アクトシン軟膏(R)は傷の治癒を阻害する


【目 的】
 アクトシン軟膏は皮膚潰瘍や熱傷,褥創の治療に広く使われている軟膏であるが,実際に使ってみると早く治る(ような印象のある)症例と,なかなか治らない症例があり,その効果がいまいちはっきりしない軟膏である。実際のところどうなのか,自分の体で実験してみた。


【Material and Method】
 自分の右前腕近部部背側に1×5センチの局面にガムテープを張っては剥がす作業を50回繰り返し,角層破壊創面を作成した。ここを三等分し,各々,アクトシン塗布,乾燥,プラスモイスト貼付し,経過を観察した。創面の様子は実体顕微鏡Dino-Lite Plusで行い,拡大率は60倍とした。


【結 果】

3月10日:実験前 角層破壊終了後 発赤している

 実験前の正常皮膚の状態と,角質損傷終了後の創面の状態を示す。


アクトシン塗布,プラスモイスト貼付 アクトシン塗布後3時間

 そしてアクトシン軟膏塗布実験開始。ところが塗布直後からかなりの疼痛が出現。これまで行ったさまざまな人体実験で最強・最凶の痛みであり,しかも30分くらい痛みが持続。イソジン消毒実験より痛かった。3時間後に顕微鏡で観察すると,創面は乾燥し,ところどころ,発赤が出現していることがわかる。
 この時点で,実験をしたことを後悔した。それほど痛かった。


3月11日:アクトシン 乾燥 プラスモイスト

 翌日の状態。アクトシンを塗布する際の痛みはさらに強くなり,顕微鏡で見ると小さな潰瘍が出現していることがわかる。一方,プラスモイスト貼付部位には痛みは全くなく,皮膚紋理らしいものが再生しかかっていることがわかる。
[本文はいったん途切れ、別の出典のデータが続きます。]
(** [Utf8Error::error_len] of the invalid sequence that [l] starts with. *)
Definition utf8_error_len (l : bytes) : option Z :=
  match l with
  | b :: l1 =>
    let v := byte_val b in
    if (194 <=? v) && (v <=? 223) then match l1 with [] => None | _ => Some 1 end
    else if (224 <=? v) && (v <=? 239) then
      match l1 with
      | [] => None
      | c :: l2 => if second3_ok b c then match l2 with [] => None | _ => Some 2 end else Some 1
      end
    else if (240 <=? v) && (v <=? 244) then
      match l1 with
      | [] => None
      | c :: l2 =>
        if second4_ok b c then
          match l2 with
          | [] => None
          | d :: l3 => if is_cont d then match l3 with [] => None | _ => Some 3 end else Some 2
          end
        else Some 1
      end
    else Some 1
  | [] => None
  end.

(** [char::is_whitespace]: the Unicode property White_Space. *)
Definition is_whitespace (cp : Z) : bool :=
  (((9 <=? cp) && (cp <=? 13)) || (cp =? 32) || (cp =? 133) || (cp =? 160) || (cp =? 5760)
   || ((8192 <=? cp) && (cp <=? 8202)) || (cp =? 8232) || (cp =? 8233) || (cp =? 8239)
   || (cp =? 8287) || (cp =? 12288))%bool.

Definition ws_item (i : utf8_item) : bool :=
  match i with Char cp _ => is_whitespace cp | Invalid => false end.

Fixpoint drop_while {A} (p : A -> bool) (l : list A) : list A :=
  match l with
  | [] => []
  | x :: l' => if p x then drop_while p l' else l
  end.

(** [str::trim] *)
Definition trim (s : string) : string :=
  let items := drop_while ws_item (utf8_items (as_bytes s)) in
  from_bytes (concat (map item_bytes (rev (drop_while ws_item (rev items))))).

(** A text of ASCII without white space is trimmed already. *)
Lemma trim_id s :
  Forall (fun b => byte_val b < 128 /\ is_whitespace (byte_val b) = false) (as_bytes s) -> trim s = s.
Proof.
  intros Hs. unfold trim.
  assert (Hkeep : forall l, Forall (fun b => byte_val b < 128 /\ is_whitespace (byte_val b) = false) l ->
                            drop_while ws_item (map ascii_item l) = map ascii_item l).
  { intros [|b l] Hl; [done|]. apply Forall_cons in Hl as [[_ Hb] _]. simpl. by rewrite Hb. }
  rewrite utf8_items_ascii by (by eapply Forall_impl; [exact Hs|intros ? []]).
  rewrite Hkeep by done. rewrite <- map_rev, Hkeep by (by apply Forall_rev).
  by rewrite <- map_rev, rev_involutive, concat_ascii_items, from_bytes_as_bytes.
Qed.

(** [str::to_uppercase].  The characters whose uppercase is ASCII are listed;
    every other one is kept, and its uppercase holds a character outside
    ASCII. *)
Definition uppercase_item (i : utf8_item) : bytes :=
  match i with
  | Char cp b =>
    if (97 <=? cp) && (cp <=? 122)
    then as_bytes (String (ascii_of_nat (Z.to_nat (cp - 32))) EmptyString)
    else if cp =? 305 then as_bytes "I"
    else if cp =? 383 then as_bytes "S"
    else if cp =? 223 then as_bytes "SS"
    else if cp =? 64256 then as_bytes "FF"
    else if cp =? 64257 then as_bytes "FI"
    else if cp =? 64258 then as_bytes "FL"
    else if cp =? 64259 then as_bytes "FFI"
    else if cp =? 64260 then as_bytes "FFL"
    else if (cp =? 64261) || (cp =? 64262) then as_bytes "ST"
    else item_bytes i
  | Invalid => item_bytes i
  end.
Definition to_uppercase (s : string) : string :=
  from_bytes (concat (map uppercase_item (utf8_items (as_bytes s)))).

(** [u8::to_ascii_lowercase] on every byte. *)
Definition ascii_lower (a : ascii) : ascii :=
  let n := nat_of_ascii a in if ((65 <=? n) && (n <=? 90))%nat then ascii_of_nat (n + 32) else a.
Fixpoint to_ascii_lowercase (s : string) : string :=
  match s with EmptyString => EmptyString | String a s' => String (ascii_lower a) (to_ascii_lowercase s') end.

(** [str::eq_ignore_ascii_case] *)
Definition eq_ignore_ascii_case (s t : string) : bool :=
  String.eqb (to_ascii_lowercase s) (to_ascii_lowercase t).

(** ** Affixes *)

Definition starts_with (s p : string) : bool := String.prefix p s.

(** [str::strip_prefix] *)
Definition strip_prefix_str (s p : string) : option string :=
  if String.prefix p s
  then Some (String.substring (String.length p) (String.length s - String.length p) s)
  else None.

Definition ends_with (s p : string) : bool :=
  let n := String.length s in let m := String.length p in
  if (m <=? n)%nat then String.eqb (String.substring (n - m) m s) p else false.

(** [str::strip_suffix] *)
Definition strip_suffix_str (s p : string) : option string :=
  if ends_with s p then Some (String.substring 0 (String.length s - String.length p) s) else None.

(** [str::trim_start_matches(c)] for a character [c]. *)
Fixpoint trim_start_char (c : ascii) (s : string) : string :=
  match s with
  | String a s' => if Ascii.eqb a c then trim_start_char c s' else s
  | EmptyString => EmptyString
  end.

(** [str::trim_end_matches(p)] for a non-empty string [p]. *)
Fixpoint trim_end_str_aux (fuel : nat) (p s : string) : string :=
  match fuel with
  | O => s
  | S f => match strip_suffix_str s p with
           | Some s' => trim_end_str_aux f p s'
           | None => s
           end
  end.
Definition trim_end_str (p s : string) : string := trim_end_str_aux (String.length s) p s.

(** [str::split(c)]: the pieces between the occurrences of [c]; never empty. *)
Fixpoint split_char (c : ascii) (s : string) : list string :=
  match s with
  | EmptyString => [EmptyString]
  | String a s' =>
    if Ascii.eqb a c then EmptyString :: split_char c s'
    else match split_char c s' with
         | [] => [String a EmptyString]
         | p :: ps => String a p :: ps
         end
  end.

(** [[..].join(sep)] *)
Fixpoint join_str (sep : string) (l : list string) : string :=
  match l with
  | [] => EmptyString
  | [s] => s
  | s :: l' => s +:+ sep +:+ join_str sep l'
  end.

Definition contains_char (s : string) (c : ascii) : bool :=
  existsb (Ascii.eqb c) (String.list_ascii_of_string s).

(** [str::contains(p)] *)
Fixpoint contains_str (s p : string) : bool :=
  String.prefix p s ||
  match s with
  | String _ s' => contains_str s' p
  | EmptyString => false
  end.

(** The order of strings, by their bytes. *)
Fixpoint bytes_cmp (s t : string) : comparison :=
  match s, t with
  | EmptyString, EmptyString => Eq
  | EmptyString, String _ _ => Lt
  | String _ _, EmptyString => Gt
  | String a s', String b t' =>
    match N.compare (N_of_ascii a) (N_of_ascii b) with
    | Eq => bytes_cmp s' t'
    | c => c
    end
  end.

(** ** Formatting of unsigned integers *)

Definition digit (d : Z) : ascii := ascii_of_nat (48 + Z.to_nat d).

Fixpoint fmt_radix (fuel : nat) (r n : Z) (acc : string) : string :=
  match fuel with
  | O => acc
  | S f =>
    let acc' := String (digit (n mod r)) acc in
    if n <? r then acc' else fmt_radix f r (n / r) acc'
  end.

(** [n.to_string()], [format!("{:o}", n)]: a [u64] has at most twenty decimal
    and twenty-two octal digits. *)
Definition to_string (n : Z) : string := fmt_radix 20 10 n "".
Definition to_octal (n : Z) : string := fmt_radix 22 8 n "".

Fixpoint zeros (n : nat) : string :=
  match n with O => EmptyString | S k => String "0"%char (zeros k) end.

(** [Display] of [Utf8Error] for bytes that [from_utf8] rejects. *)
Definition utf8_error_text (l : bytes) : string :=
  let n := valid_up_to (utf8_items l) in
  match utf8_error_len (drop n l) with
  | Some k => "invalid utf-8 sequence of " +:+ to_string k +:+ " bytes from index "
                +:+ to_string (Z.of_nat n)
  | None => "incomplete utf-8 byte sequence from index " +:+ to_string (Z.of_nat n)
  end.

(** [s] between double quotes. *)
Definition dquote : string := String (ascii_of_nat 34) EmptyString.
Definition quoted (s : string) : string := dquote +:+ s +:+ dquote.

(** [format!("{:0w$}", n)] *)
Definition fmt_zero_pad (w : nat) (n : Z) : string :=
  let s := to_string n in zeros (w - String.length s) +:+ s.

(** ** Parsing of [u64] *)

Definition digit_val (a : ascii) : option Z :=
  let n := Z.of_nat (nat_of_ascii a) in
  if (48 <=? n) && (n <=? 57) then Some (n - 48) else None.

(** Every step checks the range of [u64]. *)
Fixpoint parse_digits (acc : Z) (s : string) : option Z :=
  match s with
  | EmptyString => Some acc
  | String a s' =>
    match digit_val a with
    | Some d => let acc' := acc * 10 + d in
                if acc' <=? u64_max then parse_digits acc' s' else None
    | None => None
    end
  end.

(** [s.parse::<u64>()], and [usize] on a 64-bit target. *)
Definition parse_u64 (s : string) : option Z :=
  match s with
  | EmptyString => None
  | String a s' =>
    if Ascii.eqb a "+"%char
    then match s' with EmptyString => None | _ => parse_digits 0 s' end
    else parse_digits 0 s
  end.

Lemma digit_val_range a d : digit_val a = Some d -> 0 <= d <= 9.
Proof. unfold digit_val. case_match; [|done]. intros [= <-]. bool_lia. Qed.

Lemma parse_digits_range acc s n : 0 <= acc <= u64_max -> parse_digits acc s = Some n -> 0 <= n <= u64_max.
Proof.
  revert acc. induction s as [|a s IH]; intros acc Hacc; cbn [parse_digits]; [by intros [= <-]|].
  destruct (digit_val a) as [d|] eqn:Ed; [|done]. apply digit_val_range in Ed.
  destruct (Z.leb_spec (acc * 10 + d) u64_max); [|done]. apply IH. lia.
Qed.

Lemma parse_u64_range s n : parse_u64 s = Some n -> 0 <= n <= u64_max.
Proof.
  unfold parse_u64. destruct s as [|a s]; [done|].
  assert (0 <= 0 <= u64_max) by (unfold u64_max; lia).
  destruct (Ascii.eqb a "+"%char); [destruct s; [done|]|]; by apply parse_digits_range.
Qed.

(** ** Fixed-width decimals *)

(** The [w] low decimal digits of [n]. *)
Fixpoint fixed (w : nat) (n : Z) : string :=
  match w with
  | O => EmptyString
  | S k => fixed k (n / 10) +:+ String (digit (n mod 10)) EmptyString
  end.

Lemma string_length_app (s t : string) :
  String.length (s +:+ t) = (String.length s + String.length t)%nat.
Proof. pose proof (str_len_app s t). unfold str_len in *. lia. Qed.

Lemma length_fixed w n : String.length (fixed w n) = w.
Proof.
  revert n. induction w as [|w IH]; intros n; simpl; [done|].
  rewrite string_length_app, IH. simpl. lia.
Qed.

Lemma fixed_0 w : fixed w 0 = zeros w.
Proof.
  assert (Hz : forall k, zeros k +:+ String "0"%char EmptyString = zeros (S k)).
  { induction k as [|k IH]; [done|]. simpl zeros. rewrite string_app_cons. by rewrite IH. }
  induction w as [|w IH]; simpl fixed; [done|]. change (0 / 10) with 0. rewrite IH. apply Hz.
Qed.

Lemma fmt_radix_acc fuel r n acc : fmt_radix fuel r n acc = fmt_radix fuel r n "" +:+ acc.
Proof.
  revert n acc. induction fuel as [|f IH]; intros n acc; simpl; [done|].
  destruct (n <? r); [done|].
  rewrite IH, (IH _ (String _ EmptyString)), <- string_app_assoc. done.
Qed.

Lemma fmt_radix_fixed fuel w n :
  0 <= n < 10 ^ Z.of_nat w -> (1 <= w <= fuel)%nat ->
  (String.length (fmt_radix fuel 10 n "") <= w)%nat /\
  zeros (w - String.length (fmt_radix fuel 10 n "")) +:+ fmt_radix fuel 10 n "" = fixed w n.
Proof.
  revert w n. induction fuel as [|f IH]; intros w n Hn Hw; [lia|].
  destruct w as [|w]; [lia|]. cbn [fmt_radix fixed].
  destruct (Z.ltb_spec n 10).
  - rewrite Z.div_small by lia. cbn [String.length]. split; [lia|].
    replace (S w - 1)%nat with w by lia. by rewrite fixed_0.
  - rewrite fmt_radix_acc. rewrite string_length_app. cbn [String.length].
    rewrite Nat2Z.inj_succ, Z.pow_succ_r in Hn by lia.
    destruct (IH w (n / 10)) as [H1 H2].
    + split; [apply Z.div_pos; lia|]. apply Z.div_lt_upper_bound; lia.
    + destruct w; [simpl in Hn; lia|]. lia.
    + split; [lia|].
      replace (S w - (String.length (fmt_radix f 10 (n / 10) "") + 1))%nat
        with (w - String.length (fmt_radix f 10 (n / 10) ""))%nat by lia.
      by rewrite string_app_assoc, H2.
Qed.

(** Zero padding to a width that is enough gives the fixed-width form. *)
Lemma fmt_zero_pad_fixed w n :
  0 <= n < 10 ^ Z.of_nat w -> (1 <= w <= 20)%nat -> fmt_zero_pad w n = fixed w n.
Proof. intros. unfold fmt_zero_pad, to_string. by apply fmt_radix_fixed. Qed.

Lemma nat_of_digit d : 0 <= d < 10 -> nat_of_ascii (digit d) = (48 + Z.to_nat d)%nat.
Proof. intros. unfold digit. apply nat_ascii_embedding. lia. Qed.

(** ** A number reads back from its decimal form *)

Definition is_digit (a : ascii) : Prop := exists d, 0 <= d < 10 /\ a = digit d.

Lemma digit_val_digit d : 0 <= d < 10 -> digit_val (digit d) = Some d.
Proof.
  intros Hd. unfold digit_val. rewrite nat_of_digit by done.
  replace (Z.of_nat (48 + Z.to_nat d)) with (48 + d) by lia.
  destruct (Z.leb_spec 48 (48 + d)); [|lia]. destruct (Z.leb_spec (48 + d) 57); [|lia]. simpl. f_equal. lia.
Qed.

Fixpoint all_digits (s : string) : Prop :=
  match s with EmptyString => True | String a s' => is_digit a /\ all_digits s' end.

Lemma mod_10_digit n : 0 <= n -> 0 <= n mod 10 < 10.
Proof. intros. apply Z.mod_pos_bound. lia. Qed.

Lemma fmt_radix_digits fuel n t : 0 <= n -> all_digits t -> all_digits (fmt_radix fuel 10 n t).
Proof.
  revert n t. induction fuel as [|f IH]; intros n t Hn Ht; [done|]. cbn [fmt_radix].
  assert (Hd : is_digit (digit (n mod 10))) by (exists (n mod 10); split; [by apply mod_10_digit|done]).
  destruct (n <? 10); [done|]. apply IH; [|done]. apply Z.div_pos; lia.
Qed.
3月11日:アクトシンと正常部の境界 プラスモイストと正常部の境界

 正常皮膚と比較すると,アクトシン塗布部の創面は乾燥し,プラスモイスト貼付部の創面は滲出液で潤っていることがわかる。


3月12日:アクトシン 乾燥 プラスモイスト 上がアクトシン,下がプラスモイスト

 アクトシン塗布部は全体に潰瘍形成が認められ,アクトシンを塗布した直後から激しい痛みがあった。この痛みは30分以上続いた。邪悪ささえ感じられるあまりの痛みに実験を断念!
 乾燥部も浅い潰瘍形成が認められ,触るとヒリヒリ痛い。プラスモイスト貼付部に痛みはない。
 右端の写真ではアクトシン塗布部(上)は赤く,乾燥部(中央),プラスモイスト貼付部(下)になるほど色が薄くなっていることがわかる。


3月12日:アクトシンと正常の境界 乾燥と正常の境界 プラスモイストと正常の境界

 正常な皮膚との移行部を見ると,アクトシン塗布部が潰瘍化し,荒廃していることがよくわかる。


【感 想】
 今回の実験で一番驚いたのが,アクトシンを塗布した直後に起こる痛みだった。イソジン消毒よりも強烈な痛みであり,それは塗布後30分以上続き,日を追うごとに痛みは強くなった。凶悪,邪悪な痛みであり,3月12日に実験終了とした。
 しかも,ガムテープで作った浅い皮膚表層の損傷は,アクトシンを塗布することでどんどん深くなるのである。

 主剤が悪いのか基剤が悪いのかわからないが,全ての製品ロットでそうなのかは不明だが,今回の実験ではアクトシン軟膏は痛みを増強させ,潰瘍を深くする効果(?)しか持っていないようだ。

 なお,この1回の実験のみでアクトシンを断罪するつもりはなく,今後追試を行う予定である。それでもまだなおアクトシン塗布で痛みが出現するようだったら,こいつもクズ薬剤の殿堂入りとしよう。